A carbon capture filter that lowers emissions
This textile filter is based on the natural action of carbonic anhydrase, which in the human body acts as a transporter of carbon dioxide ensuring exhalation. The enzyme is able to accelerate the reaction whereby water and carbon dioxide are transformed into baking soda.
To create the filter, the researchers tied the carbonic anhydrase to a two-layer cotton fabric soaked in a chitosan solution, a kind of glue. The solution physically trapped the enzyme, which thus adhered to cotton.
It was then wound in a spiral and inserted into a tube in which water and a gas mixture containing CO2 were passed. The carbon dioxide reacted with water, turning into baking soda that was then expelled from the pipe.

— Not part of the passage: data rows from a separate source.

Lemma scan_exponent_ext s d r k : num_end k = true ->
  scan_exponent s = Some (d, r) -> scan_exponent (s +:+ k) = Some (d, r +:+ k).
Proof.
  intros Hk. destruct s as [|c s].
  - intros [= <- <-]. change ("" +:+ k) with k. unfold scan_exponent. destruct k as [|c k]; [done|].
    simpl in Hk. destruct (Ascii.eqb c "e"); [by rewrite !orb_true_r in Hk|].
    destruct (Ascii.eqb c "E"); [by rewrite !orb_true_r in Hk|done].
  - rewrite append_cons. unfold scan_exponent. case_match; [|by intros [= <- <-]].
    destruct s as [|g s]; [done|]. rewrite append_cons.
    destruct (Ascii.eqb g "+" || Ascii.eqb g "-"); [|rewrite <-append_cons];
      (destruct (scan_digits _) as [d' r'] eqn:E; rewrite (num_end_ext_digits _ _ _ _ Hk E);
       case_bool_decide; [done|]; by intros [= <- <-]).
Qed.

Lemma scan_unsigned_ext s d r k : num_end k = true ->
  scan_unsigned s = Some (d, r) -> scan_unsigned (s +:+ k) = Some (d, r +:+ k).
Proof.
  intros Hk. unfold scan_unsigned.
  destruct (scan_int s) as [[i s1]|] eqn:E1; [|done]. rewrite (scan_int_ext _ _ _ _ Hk E1).
  destruct (scan_fraction s1) as [[f s2]|] eqn:E2; [|done]. rewrite (scan_fraction_ext _ _ _ _ Hk E2).
  destruct (scan_exponent s2) as [[e s3]|] eqn:E3; [|done]. rewrite (scan_exponent_ext _ _ _ _ Hk E3).
  by intros [= <- <-].
Qed.

Lemma scan_number_ext lit k : num_end k = true -> wf_num lit ->
  scan_number (lit +:+ k) = Some (lit, k).
Proof.
  intros Hk [_ E]. destruct lit as [|c l]; [done|]. revert E. unfold scan_number. rewrite append_cons.
  case_match.
  - intros (d & [= <-] & E)%cons_fst_Some. by rewrite (scan_unsigned_ext _ _ _ _ Hk E).
  - rewrite <-append_cons. intros E. by rewrite (scan_unsigned_ext _ _ _ _ Hk E).
Qed.

Lemma value_num n depth lit k : num_end k = true -> wf_num lit -> (1 <= n)%nat ->
  value n depth (lit +:+ k) = Parsed (VNum lit) k.
Proof.
  intros Hk Hw Hn. pose proof (scan_number_ext lit k Hk Hw) as E. destruct Hw as [Hc _].
  destruct n as [|n]; [lia|]. destruct lit as [|c l]; [done|]. rewrite append_cons in *. cbn [value].
  assert (forall c', Ascii.eqb c' "-" || is_digit c' = false -> Ascii.eqb c c' = false) as Hne.
  { intros c' Hc'. destruct (Ascii.eqb_spec c c') as [->|]; [congruence|done]. }
  cbn [skip_ws]. unfold is_ws. rewrite !Hne by done. cbn [orb]. rewrite !Hne by done. rewrite Hc. by rewrite E.
Qed.

Lemma opens_cons c s : is_ws c = false -> opens c (String c s) = true.
Proof. intros Hc. unfold opens. simpl. rewrite Hc. apply Ascii.eqb_refl. Qed.

Lemma after_cons c s : is_ws c = false -> after (String c s) = s.
Proof. intros Hc. unfold after. simpl. by rewrite Hc. Qed.

Lemma elems_print l : forall x n depth k,
  Forall (fun v => forall n k, num_end k = true -> (need v <= n)%nat -> value n depth (print v k) = Parsed v k)
    (x :: l) ->
  (foldr (fun x h => S (need x + h)) 0%nat (x :: l) <= n)%nat ->
  elems n depth (print x (print_elems l k)) = Parsed (x :: l) k.
Proof.
  induction l as [|y l IH]; intros x n depth k Hl Hn; apply Forall_cons in Hl as [Hx Hl];
    destruct n as [|n]; simpl in Hn; try lia; rewrite elems_S, Hx by (done || lia); [done|].
  cbn [pbind print_elems]. rewrite opens_cons, after_cons by done.
  rewrite IH; [done|done|]. simpl. lia.
Qed.

Lemma members_print l : forall key x n depth k,
  Forall (fun kv : string * jv => wf_str kv.1 /\ forall n k, num_end k = true -> (need kv.2 <= n)%nat ->
    value n depth (print kv.2 k) = Parsed kv.2 k) ((key, x) :: l) ->
  (foldr (fun kv h => S (need kv.2 + h)) 0%nat ((key, x) :: l) <= n)%nat ->
  members n depth (String dquote (key +:+ String dquote (String ":" (print x (print_members l k))))) =
    Parsed ((key, x) :: l) k.
Proof.
  induction l as [|[key' y] l IH]; intros key x n depth k Hl Hn; apply Forall_cons in Hl as [[Hk Hx] Hl];
    destruct n as [|n]; simpl in Hn; try lia; simpl in Hk, Hx;
    rewrite members_S, opens_cons, after_cons, Hk, opens_cons, after_cons, Hx by (done || lia); [done|].
  cbn [pbind print_members]. rewrite opens_cons, after_cons by done.
  rewrite IH; [done|done|]. simpl. lia.
Qed.

Lemma height_nonneg_list {A} (f : A -> Z) l : 0 <= foldr (fun x h => Z.max (f x) h) 0 l.
Proof. induction l; simpl; lia. Qed.

Lemma foldr_and {A} (P : A -> Prop) l : foldr (fun x Q => P x /\ Q) True l <-> Forall P l.
Proof. induction l as [|x l IH]; simpl; [by rewrite Forall_nil|]. by rewrite Forall_cons, IH. Qed.

Lemma foldr_max_bound {A} (f : A -> Z) l b :
  foldr (fun x h => Z.max (f x) h) 0 l <= b -> Forall (fun x => f x <= b) l.
Proof. induction l as [|x l IH]; simpl; intros H; [done|]. constructor; [lia|]. apply IH. lia. Qed.

(** A printed value does not start like the end of an array. *)
Lemma print_opens v k : wf v -> opens "]" (print v k) = false.
Proof.
  destruct v as [|[]|lit|raw|[|x l]|[|[key x] l]]; try done. intros [Hc _].
  destruct lit as [|c lit]; [done|]. cbn [print]. rewrite append_cons. unfold opens. cbn [skip_ws].
  assert (forall c', Ascii.eqb c' "-" || is_digit c' = false -> Ascii.eqb c c' = false) as Hne.
  { intros c' Hc'. destruct (Ascii.eqb_spec c c') as [->|]; [congruence|done]. }
  unfold is_ws. rewrite !(Hne _) by done. cbn [orb]. by apply Hne.
Qed.

Lemma value_arr n depth x l k : depth < max_depth -> wf x ->
  value (S n) depth (print (VArr (x :: l)) k) =
    pbind (elems n (depth + 1) (print x (print_elems l k))) (fun l r => Parsed (VArr l) r).
Proof.
  intros Hd Hx. rewrite print_arr. cbn [value]. cbn -[max_depth print opens elems].
  rewrite (proj2 (Z.leb_gt _ _) Hd). by rewrite print_opens.
Qed.

Lemma value_obj n depth key x l k : depth < max_depth ->
  value (S n) depth (print (VObj ((key, x) :: l)) k) =
    pbind (members n (depth + 1)
      (String dquote (key +:+ String dquote (String ":" (print x (print_members l k))))))
      (fun l r => Parsed (VObj l) r).
Proof.
  intros Hd. rewrite print_obj. cbn [value]. cbn -[max_depth print opens members].
  rewrite (proj2 (Z.leb_gt _ _) Hd). done.
Qed.

Lemma value_print v : wf v -> forall n depth k, num_end k = true -> (need v <= n)%nat ->
  depth + height v <= max_depth -> value n depth (print v k) = Parsed v k.
Proof.
  induction v as [|b|lit|raw|l IH|l IH] using jv_nested_ind;
    intros Hw n depth k Hk Hn Hd; destruct n as [|n]; cbn [need] in Hn; try lia.
  - done.
  - by destruct b.
  - by apply value_num.
  - cbn [print value]. simpl. by rewrite Hw.
  - cbn [wf] in Hw. apply foldr_and in Hw. cbn [height] in Hd.
    pose proof (height_nonneg_list height l) as Hh.
    destruct l as [|x l].
    { cbn -[max_depth]. by rewrite (proj2 (Z.leb_gt max_depth depth)) by (simpl in Hd; lia). }
    rewrite value_arr by (lia || by inversion Hw). rewrite elems_print; [done| |lia].
    assert (foldr (fun x h => Z.max (height x) h) 0 (x :: l) <= max_depth - depth - 1) as Hb by lia.
    apply foldr_max_bound in Hb. revert IH Hw Hb. rewrite !Forall_forall.
    intros IH Hw Hb v Hv n' k' Hk' Hn'. apply IH; auto. specialize (Hb v Hv). lia.
  - cbn [wf] in Hw. apply (foldr_and (fun kv => wf_str kv.1 /\ wf kv.2)) in Hw. cbn [height] in Hd.
    pose proof (height_nonneg_list (fun kv : string * jv => height kv.2) l) as Hh.
    destruct l as [|[key x] l].
    { cbn -[max_depth]. by rewrite (proj2 (Z.leb_gt max_depth depth)) by (simpl in Hd; lia). }
    rewrite value_obj by lia. rewrite members_print; [done| |lia].
    assert (foldr (fun kv h => Z.max (height kv.2) h) 0 ((key, x) :: l) <= max_depth - depth - 1) as Hb by lia.
    apply (foldr_max_bound (fun kv => height kv.2)) in Hb. revert IH Hw Hb. rewrite !Forall_forall.
    intros IH Hw Hb v Hv. split; [by apply Hw|].
    intros n' k' Hk' Hn'. apply IH; auto; [by apply Hw|]. specialize (Hb v Hv). lia.
Qed.

(** Round trip: the compact text of a value is parsed back to it, whatever
    its size, up to the nesting limit. *)
Lemma parse_print v : wf v -> height v <= max_depth -> parse (print v "") = Some v.
Proof.
  intros Hw Hh. unfold parse, parse_prefix. set (s := print v "").
  set (F := fuel_for s). set (N := Nat.max F (need v)).
  assert (value N 0 s = Parsed v "") as HN by (apply value_print; try done; lia).
  assert (value F 0 s <> Fuel) as HF.
  { apply (proj1 (value_fuel F)). unfold F, fuel_for. lia. }
  rewrite <-(value_more F N) by (done || lia). by rewrite HN.
Qed.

The experimental phase has promising results
During the experiments, the scientists pushed the air through the filter at a speed of 4 liters per minute. When a monolayer was used, the carbon capture capacity was 52.3%. With a double-row filter it rose to 81.7%.

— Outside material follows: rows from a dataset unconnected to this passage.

Lemma enc_map_ok m : map_okb m = true ->
  exists md, enc_metadata m = Some md /\
    ((md = [] /\ m = None) \/
     exists ws, md = [("metadata", VObj ws)] /\ wf (VObj ws) /\ height (VObj ws) <= 9000 /\
       dec_map (VObj ws) None = Some m).
Proof.
  unfold enc_metadata. destruct m as [l|]; simpl; [|eauto]. rewrite !andb_true_iff. intros [[Hne Hok] Hh].
  destruct (enc_any_ok (JObj l)) as (w & Hw & Hwf & Hht & Hd); [simpl; by apply andb_true_iff|].
  destruct l as [|kv l]; [done|]. cbn [enc_any] in Hw. rewrite Hw. simpl. eexists. split; [done|]. right.
  apply fmap_Some in Hw as (ws & Hf & ->). eexists. split; [done|split; [done|split]].
  - change (height (VObj ws) <= 9000). rewrite Hht. by apply Z.leb_le.
  - revert Hd. cbn [dec_any dec_map default]. destruct (fold_left _ _ _); simpl; [|done]. by intros [= ->].
Qed.

Lemma dec_escape s old : valid_utf8 s = true -> dec_string (VStr (escape s)) old = Some s.
Proof. intros. simpl. by rewrite unquote_escape. Qed.

Lemma dec_Itoa z old : is_int64 z -> dec_int (VNum (Strconv.Itoa z)) old = Some z.
Proof. intros. simpl. by rewrite Strconv.ParseInt_Itoa. Qed.

(** One member of a struct. *)
Lemma dec_member {A} (set : A -> string -> jv -> option A) names k v l a name a' :
  field_of names (unquote k) = Some name -> set a name v = Some a' ->
  dec_struct set names (VObj ((k, v) :: l)) a = dec_struct set names (VObj l) a'.
Proof. intros Hf Hs. unfold dec_struct. cbn [fold_left mbind option_bind fst snd]. by rewrite Hf, Hs. Qed.

Lemma dec_ptr_obj {A} (dec : jv -> A -> option A) zero l a :
  dec (VObj l) zero = Some a -> dec_ptr dec zero (VObj l) None = Some (Some a).
Proof. intros H. unfold dec_ptr. cbn [default]. by rewrite H. Qed.

(** Decode the members of an object one by one. *)
Ltac member_value :=
  unfold set_event, set_job, set_dlq;
  repeat first [rewrite bool_decide_false by done|rewrite bool_decide_true by done];
  first [rewrite dec_escape by done|rewrite dec_Itoa by done|
         match goal with H : ?x = Some _ |- context [?x] => rewrite H end|
         cbn [dec_time]; match goal with H : ?x = Some _ |- context [?x] => rewrite H end|
         cbn [dec_ptr]];
  reflexivity.

Ltac members :=
  repeat (erewrite dec_member; [|vm_compute; reflexivity|cbn -[bool_decide dec_string dec_int dec_time dec_map dec_ptr]; member_value]);
  try reflexivity.

Ltac wf_members :=
  cbn [wf foldr fst snd];
  repeat match goal with |- _ /\ _ => split end;
  first [done|by apply escape_wf|apply Itoa_wf|intros ?; reflexivity].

The job now is to test the product with faster air flows, such as those generated by power plants.
“It’s an ongoing story, but we’ve got some really exciting initial results,” said co-author of the study Sonja Salmon, associate professor of textile engineering, chemistry and science at NC State. “We have made very significant progress.”
Making the process sustainable
Among the advantages of this new textile filter carbon capture, there is also of the good quantitative and qualitative level of performance. The researchers tested its effective functioning after five cycles of washing, drying and storage.
“The enzyme can be kept at a lower temperature for a very long time and will be durable,” said Shen. “The fabric provides physical support and structure for it, providing a large surface to react with carbon dioxide.”
The other issue that is engaging the team is the recycling of the liquid that is retained by the filter and how to transform the bicarbonate into carbon dioxide again, so that it is destined for other uses or properly disposed of. “We want to regenerate the water solution we use with the filter so that we can use it over and over again,” said Salmon. “That side of the process needs more work, to make the regeneration energy of the solvent as low as possible.”